* [What you have to do]
Range to output from the entries below: the line containing "([writer.go]), the verified" through the line containing "The writer goroutine". Set it down exactly, ends included, nothing else.

+ + + + +

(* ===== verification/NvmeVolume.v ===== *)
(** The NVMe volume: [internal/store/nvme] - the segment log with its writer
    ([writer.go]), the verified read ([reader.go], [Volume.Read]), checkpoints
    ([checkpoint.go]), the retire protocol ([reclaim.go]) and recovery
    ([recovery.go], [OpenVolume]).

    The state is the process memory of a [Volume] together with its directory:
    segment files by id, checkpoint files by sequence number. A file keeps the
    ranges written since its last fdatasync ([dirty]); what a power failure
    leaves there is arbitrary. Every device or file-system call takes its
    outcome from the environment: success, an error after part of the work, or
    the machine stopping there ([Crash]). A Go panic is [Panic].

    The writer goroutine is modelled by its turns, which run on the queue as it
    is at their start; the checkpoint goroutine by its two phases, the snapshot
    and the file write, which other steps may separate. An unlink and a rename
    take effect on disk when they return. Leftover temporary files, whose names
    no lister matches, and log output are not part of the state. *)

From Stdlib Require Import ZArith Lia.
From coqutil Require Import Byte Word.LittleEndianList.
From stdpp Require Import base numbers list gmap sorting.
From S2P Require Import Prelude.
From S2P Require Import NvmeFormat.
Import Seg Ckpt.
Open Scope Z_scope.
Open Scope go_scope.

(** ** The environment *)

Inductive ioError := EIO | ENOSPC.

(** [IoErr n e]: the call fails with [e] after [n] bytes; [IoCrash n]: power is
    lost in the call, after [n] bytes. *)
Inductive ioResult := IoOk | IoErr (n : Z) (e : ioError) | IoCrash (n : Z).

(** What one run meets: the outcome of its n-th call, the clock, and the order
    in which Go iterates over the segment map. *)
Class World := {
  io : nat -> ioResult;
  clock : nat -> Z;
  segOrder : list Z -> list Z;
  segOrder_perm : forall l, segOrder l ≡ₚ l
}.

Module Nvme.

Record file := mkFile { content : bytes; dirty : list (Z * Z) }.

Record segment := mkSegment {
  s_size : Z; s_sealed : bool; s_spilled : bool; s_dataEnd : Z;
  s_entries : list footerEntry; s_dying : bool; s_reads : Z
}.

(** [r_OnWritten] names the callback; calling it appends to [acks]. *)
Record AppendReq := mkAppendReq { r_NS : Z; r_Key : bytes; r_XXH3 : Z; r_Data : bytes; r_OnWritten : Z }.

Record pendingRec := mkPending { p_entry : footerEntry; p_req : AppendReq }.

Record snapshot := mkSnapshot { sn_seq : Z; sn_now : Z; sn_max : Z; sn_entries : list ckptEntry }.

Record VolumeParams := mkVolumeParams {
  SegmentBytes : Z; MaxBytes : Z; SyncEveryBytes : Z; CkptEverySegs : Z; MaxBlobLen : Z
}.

+ + + + +

* [Result of this task]
    ([writer.go]), the verified read ([reader.go], [Volume.Read]), checkpoints
    ([checkpoint.go]), the retire protocol ([reclaim.go]) and recovery
    ([recovery.go], [OpenVolume]).

    The state is the process memory of a [Volume] together with its directory:
    segment files by id, checkpoint files by sequence number. A file keeps the
    ranges written since its last fdatasync ([dirty]); what a power failure
    leaves there is arbitrary. Every device or file-system call takes its
    outcome from the environment: success, an error after part of the work, or
    the machine stopping there ([Crash]). A Go panic is [Panic].

    The writer goroutine is modelled by its turns, which run on the queue as it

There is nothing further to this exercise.